C'est fou ce qu'un simple bout de papier avec des résultats d'examens peut changer la couleur de l'existence. Au début on lit regarde les chiffres sans trop comprendre et puis quand on fait le rapprochement entre ce qu'on devrait trouver et ce qu'on lit comme chiffres, tout s'écroule.

 

C'était un examen de routine, ce bilan hormonal, du moins le pensais-je. Je savais que j'ovulais, mes autres examens sanguins étaient ok et Yann avait des spérmatozoïdes super vaillants. Mais là devant cette feuille blanche aux chiffres sans appel, je constatai que ça allait être compliqué. Là où j'aurais du avoir entre 2 et 6,80 ng/ml de cette fameuse hormone anti müllerienne, j'en avais 0,60. Je suis remontée à la maison et j'ai commencé à faire des recherches sur le net. C'était confirmé, mes résultats étaient catastrophiques.

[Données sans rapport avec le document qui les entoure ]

Definition repairFromRows (row : CredentialRow) (now : Z) : io bool :=
  do! reconciled := reconcileFromRows (cr_GroupID row) now in
  if reconciled then readRegistry (runtimeMatchesDurableSecret row) else ret false.

Definition ensureRuntimeMatchesDurableSecret (row : CredentialRow) (now : Z) : io bool :=
  do! matches := readRegistry (runtimeMatchesDurableSecret row) in
  if matches : bool then ret true
  else
    do! served := readRegistry (versionServed row) in
    if served : bool then
      do! _ := onRegistry (fun r => SetCredentialAuthState r (cr_ID row) (cr_AuthState row) now) in
      do! matches := readRegistry (runtimeMatchesDurableSecret row) in
      if matches : bool then ret true else repairFromRows row now
    else repairFromRows row now.

Definition activeCredentialCooldownEvidence (id now : Z) (r : CredentialRegistry) : option ErrorEvidence :=
  match CredentialCooldownUntil r id with
  | None => None
  | Some until =>
      let remaining := timeSub until now in
      if remaining <=? 0 then None
      else Some (refreshTemporarilyUnavailableEvidence (mkFailure RefreshFailureOutcomeUnknown 0 "" remaining))
  end.

(** The restoration after a transition to refreshing that failed. *)
Definition abandonStart (row : CredentialRow) (now : Z) : io prepared :=
  let '(restoreState, restoreCode) := refreshRestoreState row in
  do! saved := setAuthState (cr_ID row) (cr_SecretVersion row) restoreState restoreCode in
  do! restored := if saved : bool then publishAuthState row restoreState now else ret false in
  if restored : bool then ret (Err (localEvidence "refresh_start_failed" "subscription credential refresh could not start"))
  else
    do! _ := giveUpInMemory (cr_ID row) now in
    ret (Err (authEvidence "refresh_registry_mismatch")).

Definition settleRetryable (row : CredentialRow) (failure : RefreshFailureDecision) (now : Z) : io prepared :=
  let '(restoreState, restoreCode) := refreshRestoreState row in
  let evidence := refreshTemporarilyUnavailableEvidence failure in
  let cooldown := if ee_RetryAfter evidence <=? 0 then DefaultRefreshFailureCooldown else ee_RetryAfter evidence in
  do! cooled := onRegistry (fun r => SetCooldown r (cr_ID row) (now + cooldown) now) in
  if cooled : bool then
    do! restored := transitionAuthState row (cr_SecretVersion row) restoreState restoreCode now in
    if restored : bool then ret (Err evidence)
    else
      do! _ := giveUpInMemory (cr_ID row) now in
      ret (Err stateCommitFailed)
  else
    do! marked := markRefreshOutcomeUnknown row (cr_SecretVersion row) "refresh_registry_mismatch" now in
    if marked : bool then ret (Err (authEvidence "refresh_registry_mismatch"))
    else
      do! _ := giveUpInMemory (cr_ID row) now in
      ret (Err stateCommitFailed).

Definition settleState (row : CredentialRow) (kind : RefreshFailure) : CredentialAuthState * string * string :=
  let '(restoreState, restoreCode) := refreshRestoreState row in
  match kind with
  | RefreshFailureIdentityChanged =>
      (AuthReauthorizationRequired, "refresh_identity_changed", "refresh_identity_changed")%string
  | RefreshFailureReauthorizationRequired => (AuthReauthorizationRequired, "refresh_rejected", "refresh_rejected")%string
  | _ =>
      if bool_decide (restoreState = AuthReady)
      then (AuthOutcomeUnknown, "refresh_outcome_unknown", "refresh_outcome_unknown")%string
      else (restoreState, restoreCode, "refresh_outcome_unknown"%string)
  end.
(* ===== verification/StageRows.v ===== *)
(** The stages through which a credential of a subscription is obtained: an authorisation in the
    browser, by a device code or by a file, until it is connected to a group
    ([internal/control/credential_stages.go], [discover_subscription.go],
    [credential_connections.go], [oauth_callback.go], with the row of
    [internal/storage/models/subscription.go]).

    No lock is held while the provider is asked, so each handler is a program of [Threads].  The
    handlers' service is complete: the tests for missing parts have no counterpart.  The cipher,
    JSON, [url.Parse], the compiled channels and drivers and the network contexts, which other
    parts of the program compute, are fields of a class.  The JSON column of the summary holds the
    decoded value. *)
From Stdlib Require Import Ascii.
From S2P Require Import Prelude GoStrings Execution Config Credential Ledger Registry PriceTable Refresh Idempotency Threads.

Local Open Scope go_scope.
Local Open Scope Z_scope.

(** * Rows *)

Inductive CredentialStageStatus :=
| StagePendingAuthorization
| StageExchanging
| StageReady
| StageConsumed
| StageFailed
| StageCancelled
| StageExpired
| StageOutcomeUnknown.

#[export] Instance CredentialStageStatus_eq_dec : EqDecision CredentialStageStatus.
Proof. solve_decision. Defined.

Record CredentialStageAccount := mkStageAccount { sa_EmailMask : string; sa_ExpiresAtMS : option Z; sa_LastRefreshAtMS : option Z }.

Record authorizationSummary := mkAuthorizationSummary {
  as_AuthorizationURL : string;
  as_UserCode : string;
  as_NextPollAtMS : Z;
  as_PollIntervalMS : Z
}.

(** The summary of a device authorisation, or of an account; [{}] is an account without data. *)
Inductive safeSummary := SummaryAuthorization (a : authorizationSummary) | SummaryAccount (a : CredentialStageAccount).

Definition noAccount : CredentialStageAccount := mkStageAccount "" None None.

Definition decodeCredentialStageSafeSummary (s : safeSummary) : CredentialStageAccount * option authorizationSummary :=
  match s with SummaryAuthorization a => (noAccount, Some a) | SummaryAccount a => (a, None) end.

Record CredentialStage := mkStage {
  st_ID : string;
  st_ChannelID : string;
  st_ConnectionType : string;
  st_AuthorizationMethod : string;
  st_Status : CredentialStageStatus;
  st_EncryptedPayload : string;
  st_PayloadSchemaVersion : Z;
  st_SafeSummary : safeSummary;
  st_IdentityFingerprint : string;
  st_OAuthStateHash : option string;
  st_ExpiresAtMS : Z;
  st_ConsumedAtMS : option Z;
  st_ConsumedGroupID : option Z;
  st_ErrorCode : string;
  st_CreatedAtMS : Z;
  st_UpdatedAtMS : Z
}.

Definition setStatus (v : CredentialStageStatus) (s : CredentialStage) : CredentialStage :=
  mkStage (st_ID s) (st_ChannelID s) (st_ConnectionType s) (st_AuthorizationMethod s) v (st_EncryptedPayload s)
    (st_PayloadSchemaVersion s) (st_SafeSummary s) (st_IdentityFingerprint s) (st_OAuthStateHash s) (st_ExpiresAtMS s)
    (st_ConsumedAtMS s) (st_ConsumedGroupID s) (st_ErrorCode s) (st_CreatedAtMS s) (st_UpdatedAtMS s).
Definition setPayload (v : string) (s : CredentialStage) : CredentialStage :=
  mkStage (st_ID s) (st_ChannelID s) (st_ConnectionType s) (st_AuthorizationMethod s) (st_Status s) v
    (st_PayloadSchemaVersion s) (st_SafeSummary s) (st_IdentityFingerprint s) (st_OAuthStateHash s) (st_ExpiresAtMS s)
    (st_ConsumedAtMS s) (st_ConsumedGroupID s) (st_ErrorCode s) (st_CreatedAtMS s) (st_UpdatedAtMS s).
Definition setSchema (v : Z) (s : CredentialStage) : CredentialStage :=
  mkStage (st_ID s) (st_ChannelID s) (st_ConnectionType s) (st_AuthorizationMethod s) (st_Status s)
    (st_EncryptedPayload s) v (st_SafeSummary s) (st_IdentityFingerprint s) (st_OAuthStateHash s) (st_ExpiresAtMS s)
    (st_ConsumedAtMS s) (st_ConsumedGroupID s) (st_ErrorCode s) (st_CreatedAtMS s) (st_UpdatedAtMS s).
Definition setSummary (v : safeSummary) (s : CredentialStage) : CredentialStage :=
  mkStage (st_ID s) (st_ChannelID s) (st_ConnectionType s) (st_AuthorizationMethod s) (st_Status s)
    (st_EncryptedPayload s) (st_PayloadSchemaVersion s) v (st_IdentityFingerprint s) (st_OAuthStateHash s)
    (st_ExpiresAtMS s) (st_ConsumedAtMS s) (st_ConsumedGroupID s) (st_ErrorCode s) (st_CreatedAtMS s) (st_UpdatedAtMS
    s).
Definition setIdentity (v : string) (s : CredentialStage) : CredentialStage :=
  mkStage (st_ID s) (st_ChannelID s) (st_ConnectionType s) (st_AuthorizationMethod s) (st_Status s)
    (st_EncryptedPayload s) (st_PayloadSchemaVersion s) (st_SafeSummary s) v (st_OAuthStateHash s) (st_ExpiresAtMS s)
    (st_ConsumedAtMS s) (st_ConsumedGroupID s) (st_ErrorCode s) (st_CreatedAtMS s) (st_UpdatedAtMS s).
Definition setHash (v : option string) (s : CredentialStage) : CredentialStage :=
  mkStage (st_ID s) (st_ChannelID s) (st_ConnectionType s) (st_AuthorizationMethod s) (st_Status s)
    (st_EncryptedPayload s) (st_PayloadSchemaVersion s) (st_SafeSummary s) (st_IdentityFingerprint s) v (st_ExpiresAtMS
    s) (st_ConsumedAtMS s) (st_ConsumedGroupID s) (st_ErrorCode s) (st_CreatedAtMS s) (st_UpdatedAtMS s).
Definition setExpires (v : Z) (s : CredentialStage) : CredentialStage :=
  mkStage (st_ID s) (st_ChannelID s) (st_ConnectionType s) (st_AuthorizationMethod s) (st_Status s)
    (st_EncryptedPayload s) (st_PayloadSchemaVersion s) (st_SafeSummary s) (st_IdentityFingerprint s)
    (st_OAuthStateHash s) v (st_ConsumedAtMS s) (st_ConsumedGroupID s) (st_ErrorCode s) (st_CreatedAtMS s)
    (st_UpdatedAtMS s).
Definition setCode (v : string) (s : CredentialStage) : CredentialStage :=
  mkStage (st_ID s) (st_ChannelID s) (st_ConnectionType s) (st_AuthorizationMethod s) (st_Status s)
    (st_EncryptedPayload s) (st_PayloadSchemaVersion s) (st_SafeSummary s) (st_IdentityFingerprint s)
    (st_OAuthStateHash s) (st_ExpiresAtMS s) (st_ConsumedAtMS s) (st_ConsumedGroupID s) v (st_CreatedAtMS s)
    (st_UpdatedAtMS s).
Definition setUpdated (v : Z) (s : CredentialStage) : CredentialStage :=
  mkStage (st_ID s) (st_ChannelID s) (st_ConnectionType s) (st_AuthorizationMethod s) (st_Status s)
    (st_EncryptedPayload s) (st_PayloadSchemaVersion s) (st_SafeSummary s) (st_IdentityFingerprint s)
    (st_OAuthStateHash s) (st_ExpiresAtMS s) (st_ConsumedAtMS s) (st_ConsumedGroupID s) (st_ErrorCode s)
    (st_CreatedAtMS s) v.
Definition setConsumed (at_ group : Z) (s : CredentialStage) : CredentialStage :=
  mkStage (st_ID s) (st_ChannelID s) (st_ConnectionType s) (st_AuthorizationMethod s) (st_Status s)
    (st_EncryptedPayload s) (st_PayloadSchemaVersion s) (st_SafeSummary s) (st_IdentityFingerprint s)
    (st_OAuthStateHash s) (st_ExpiresAtMS s) (Some at_) (Some group) (st_ErrorCode s) (st_CreatedAtMS s)
    (st_UpdatedAtMS s).

Definition credentialStageReadyTTL : Z := 30 * minute.
Definition credentialStageAuthTTL : Z := 5 * minute.
Definition credentialStageDeviceMaxTTL : Z := 30 * minute.
Definition credentialStageTombstoneTTL : Z := 24 * (60 * minute).
Definition maxCredentialStageIDs : Z := 1000.
Definition maxOAuthFileBytes : Z := 64 * 1024.
Definition maxDeviceAuthorizationURL : Z := 4096.
Definition maxDeviceAuthorizationCode : Z := 128.
Definition stagedSubscriptionSchemaV2 : Z := 2.
Definition defaultSubscriptionControlTimeout : Z := 30 * second.
Definition ConnectionTypeSubscription : string := "subscription".
Definition AuthorizationBrowserOAuth : string := "browser_oauth".
Definition AuthorizationDeviceOAuth : string := "device_oauth".

Record NetworkContext := mkNetworkContext { nc_Proxy : string; nc_Fingerprint : string }.

Record stagedSubscriptionPayload := mkPayload {
  sp_Credential : string;
  sp_State : string;
  sp_DriverState : string;
  sp_Network : option NetworkContext
}.

(** * The provider *)

Record AuthorizationCompletion := mkCompletion {
  cp_ExpectedState : string;
  cp_ReturnedState : string;
  cp_Code : string;
  cp_DriverState : string
}.

Record Authorization := mkAuthorization { au_URL : string; au_State : string; au_DriverState : string; au_RedirectURI : string }.

Record DeviceAuthorization := mkDeviceAuthorization {
  da_VerificationURL : string;
  da_UserCode : string;
  da_DriverState : string;
  da_ExpiresAt : Z;
  da_PollInterval : Z
}.

Inductive DeviceAuthorizationPoll :=
| PollPending (driverState : string) (interval : Z)
| PollAuthorized (c : SubCredential)
| PollDenied
| PollExpired
| PollOther.

(** What is sent for a stage, and the answers; an error that the driver calls definitive is a
    rejection. *)
Inductive stageCall :=
| CallExchange (channelID : string) (c : AuthorizationCompletion)
| CallPoll (channelID driverState : string)
| CallRefresh (channelID : string) (c : SubCredential).

Inductive stageAnswer :=
| AnswerCredential (c : SubCredential)
| AnswerRejected
| AnswerError
| AnswerPoll (p : DeviceAuthorizationPoll)
| AnswerRefreshFailure (f : RefreshFailure).

(** * Tables *)

Record Tables := mkTables { tb_stages : gmap string CredentialStage; tb_credentials : gmap Z CredentialRow; tb_groups : gmap Z GroupRow }.

Definition setStages (m : gmap string CredentialStage) (t : Tables) : Tables := mkTables m (tb_credentials t) (tb_groups t).
Definition setCredentials (m : gmap Z CredentialRow) (t : Tables) : Tables := mkTables (tb_stages t) m (tb_groups t).

Abbreviation prog := (@prog Tables stageCall stageAnswer) (only parsing).

(** [UPDATE ... WHERE id = ? AND ...]: the number of rows. *)
Definition updateStage (id : string) (cond : CredentialStage -> bool) (f : CredentialStage -> CredentialStage) (t : Tables) : Z * Tables :=
  match tb_stages t !! id with
  | Some r => if cond r then (1, setStages (<[id := f r]> (tb_stages t)) t) else (0, t)
  | None => (0, t)
  end.

(** [INSERT], with the primary key and the unique index on the hash of the OAuth state. *)
Definition hashTaken (h : option string) (t : Tables) : bool :=
  match h with
  | None => false
  | Some _ => existsb (fun kv => opt_eqb (st_OAuthStateHash kv.2) h) (map_to_list (tb_stages t))
  end.

Definition createStage (r : CredentialStage) (t : Tables) : bool * Tables :=
  if isSome (tb_stages t !! st_ID r) || hashTaken (st_OAuthStateHash r) t then (false, t)
  else (true, setStages (<[st_ID r := r]> (tb_stages t)) t).

Definition takeStage (id : string) (t : Tables) : option CredentialStage * Tables := (tb_stages t !! id, t).

Definition isStatus (s : CredentialStageStatus) (r : CredentialStage) : bool := bool_decide (st_Status r = s).

(** The first row that satisfies a condition. *)
Definition findStage (cond : CredentialStage -> bool) (t : Tables) : option CredentialStage :=
  find cond (map_to_list (tb_stages t)).*2.

Inductive StageError :=
| ErrValidation
| ErrBadRequest
| ErrResourceNotFound
| ErrDatabase
| ErrInternalServer
| ErrAuthorizationStateInvalid
| ErrAuthorizationExchangeFailed
| ErrAuthorizationUnavailable
| ErrStagedCredentialExpired
| ErrStagedCredentialNotReady
| ErrStagedCredentialMismatch
| ErrStagedCredentialConsumed
| ErrCredentialAuthOutcomeUnknown
| ErrCredentialReauthorizationRequired
| ErrCredentialRefreshTemporarilyUnavailable
| ErrDuplicateCredentialIdentity
| ErrCredentialVersionConflict
| ErrOAuthFileTooLarge
| ErrOAuthFileInvalid
| ErrBadGateway
| ErrContext.

#[export] Instance StageError_eq_dec : EqDecision StageError.
Proof. solve_decision. Defined.

Abbreviation res := (result StageError) (only parsing).

Record CredentialStageResult := mkStageResult {
  sr_StageID : string;
  sr_Status : CredentialStageStatus;
  sr_AuthorizationMethod : string;
  sr_AuthorizationURL : string;
  sr_RedirectURI : string;
  sr_UserCode : string;
  sr_NextPollAtMS : Z;
  sr_Account : CredentialStageAccount;
  sr_ExpiresAtMS : Z;
  sr_ErrorCode : string
}.

(** What [url.Parse] tells. *)
Record parsedURL := mkParsedURL {
  ur_IsAbs : bool;
  ur_Opaque : string;
  ur_Host : string;
  ur_Scheme : string;
  ur_User : bool;
  ur_Fragment : string;
  ur_Hostname : string;
  ur_Port : string;
  ur_EscapedPath : string;
  ur_Query : gmap string (list string)
}.

Class StagePlatform := {
  EncryptWith : string -> string -> option string;
  marshalPayload : stagedSubscriptionPayload -> option string;
  unmarshalPayload : string -> option stagedSubscriptionPayload;
  unmarshalPayloadV1 : string -> option (string * string);
  marshalVerifier : string -> option string;
  compactJSON : string -> string;
  ConnectionTypeOf : string -> option string;
  SupportsAuthorizationMethod : string -> string -> bool;
  DriverOf : string -> option Driver;
  browserDriver : string -> bool;
  LocalCallback : string -> option string;
  proxyNetworkContext : string -> option NetworkContext;
  parseURL : string -> option parsedURL
}.

(** [encoding/json] writes a raw message compactly and reads it back; what the cipher has
    encrypted it decrypts. *)
Class StagePlatformLaws `{SubscriptionPlatform} `{StagePlatform} := {
  Decrypt_EncryptWith : forall n p c, EncryptWith n p = Some c -> Decrypt c = Some p;
  unmarshal_marshal : forall p j, marshalPayload p = Some j ->
    exists p', unmarshalPayload j = Some p' /\ sp_Credential p' = compactJSON (sp_Credential p)
}.

(** * Text *)

(** [strings.EqualFold] against an ASCII text. *)
Definition equalFold (a b : string) : bool := bool_decide (lowerByte <$> bytes_of a = lowerByte <$> bytes_of b).

Fixpoint runesOf (fuel : nat) (l : list ascii) : list (list ascii) :=
  match fuel, l with
  | O, _ | _, [] => []
  | S n, _ => take (runeWidth l) l :: runesOf n (drop (runeWidth l) l)
  end.

(** [string(r)] of a decoded rune: an invalid byte has become U+FFFD. *)
Definition runeText (r : list ascii) : list ascii :=
  match r with
  | [c] => if byteZ c <? 128 then r else [ascii_of_nat 239; ascii_of_nat 191; ascii_of_nat 189]
  | _ => r
  end.

Definition maskEmail (email : string) : string :=
  let '(user, domain, found) := cutAt "@"%char (bytes_of (TrimSpace email)) in
  if negb found || containsByte "@"%char domain || bool_decide (user = []) || bool_decide (domain = []) then ""%string
  else
    let runes := runesOf (length user) user in
    let first := runeText (default [] (head runes)) in
    let last := if bool_decide (length runes = 1%nat) then [] else runeText (default [] (last runes)) in
    of_bytes (first ++ bytes_of "***" ++ last ++ bytes_of "@" ++ domain).

Definition subscriptionCredentialAccount (c : SubCredential) : CredentialStageAccount :=
  let m := sc_account c in
  mkStageAccount (maskEmail (ac_Email m))
    (if ac_ExpiresAtKnown m then Some (unixMilli (ac_ExpiresAt m)) else None)
    (if ac_LastRefreshKnown m then Some (unixMilli (ac_LastRefresh m)) else None).

Definition errorCodeByte (c : ascii) : bool :=
  let b := byteZ c in (97 <=? b) && (b <=? 122) || (48 <=? b) && (b <=? 57) || (b =? 95).

Definition normalizeDevicePollInterval (value : Z) : option Z :=
  if (value <? second) || (minute <? value) then None else Some value.

Definition validDeviceAuthorizationCode (value : string) : bool :=
  if bool_decide (value = "") || (maxDeviceAuthorizationCode <? slen value) then false
  else forallb (fun c => negb ((byteZ c <? 32) || (126 <? byteZ c))) (bytes_of value).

Je me suis sentie envahie par une angoisse tellement violente qu'il m'était impossible de calmer ma respiration. Pourquoi maintenant ? Pourquoi alors que tout semblait prendre sa place devais-je subir ça en plus ?

C'est drôle dans ces moments là, on n'est incohérent. J'appelais mon ami Clarisse en pleurs :

"Mais Jeanne, appelle ton gynéco ! Tu ne peux pas savoir. Oui tu vas peut être devoir faire une stimulation d'hormones mais tout n'est peut être pas fini."

 

Quand on est petite fille, on croit qu'il va juste vouloir faire un enfant pour en avoir un. plus tard, on se dit qu'il suffira d'aimer quelqu'un très fort pour que ça coule de source. Et puis ça ne vient pas, ou plutôt pas comme on voudrait. Ensuite on oublie un peu. On laisse le temps filer. Comme on voit qu'on n'emprunte pas le chemin classique, on choisit des biais alternatifs. Mais avant de savoir, jamais on imagine que ça ne sera pas une évidence de tomber enceinte...

 

C'est pourtant la boule au ventre que je me suis rendue chez le gynéco après avoir eu le commentaire laconique de la secrétaire au vu de mes résultats :

"En effet, ce n'est pas bon du tout..."

J'ai toujours aimé mon gynécologue avec son air de bon père de famille. Il me suit depuis 14 ans. Il explique bien, il fait des pré-analyses sur ses prélèvements, il a toujours les mots qui rassurent et une bonhomie fort appréciable. Mais là, il a plissé le nez sur mes résultats et ça n'augurait rien de bon.

" Bon je ne vais pas vous mentir, les résultats sont très mauvais. Dans l'état actuel des choses, votre projet de bébé est sérieusement compromis."

Moi: " Même avec un traitement hormonal ? "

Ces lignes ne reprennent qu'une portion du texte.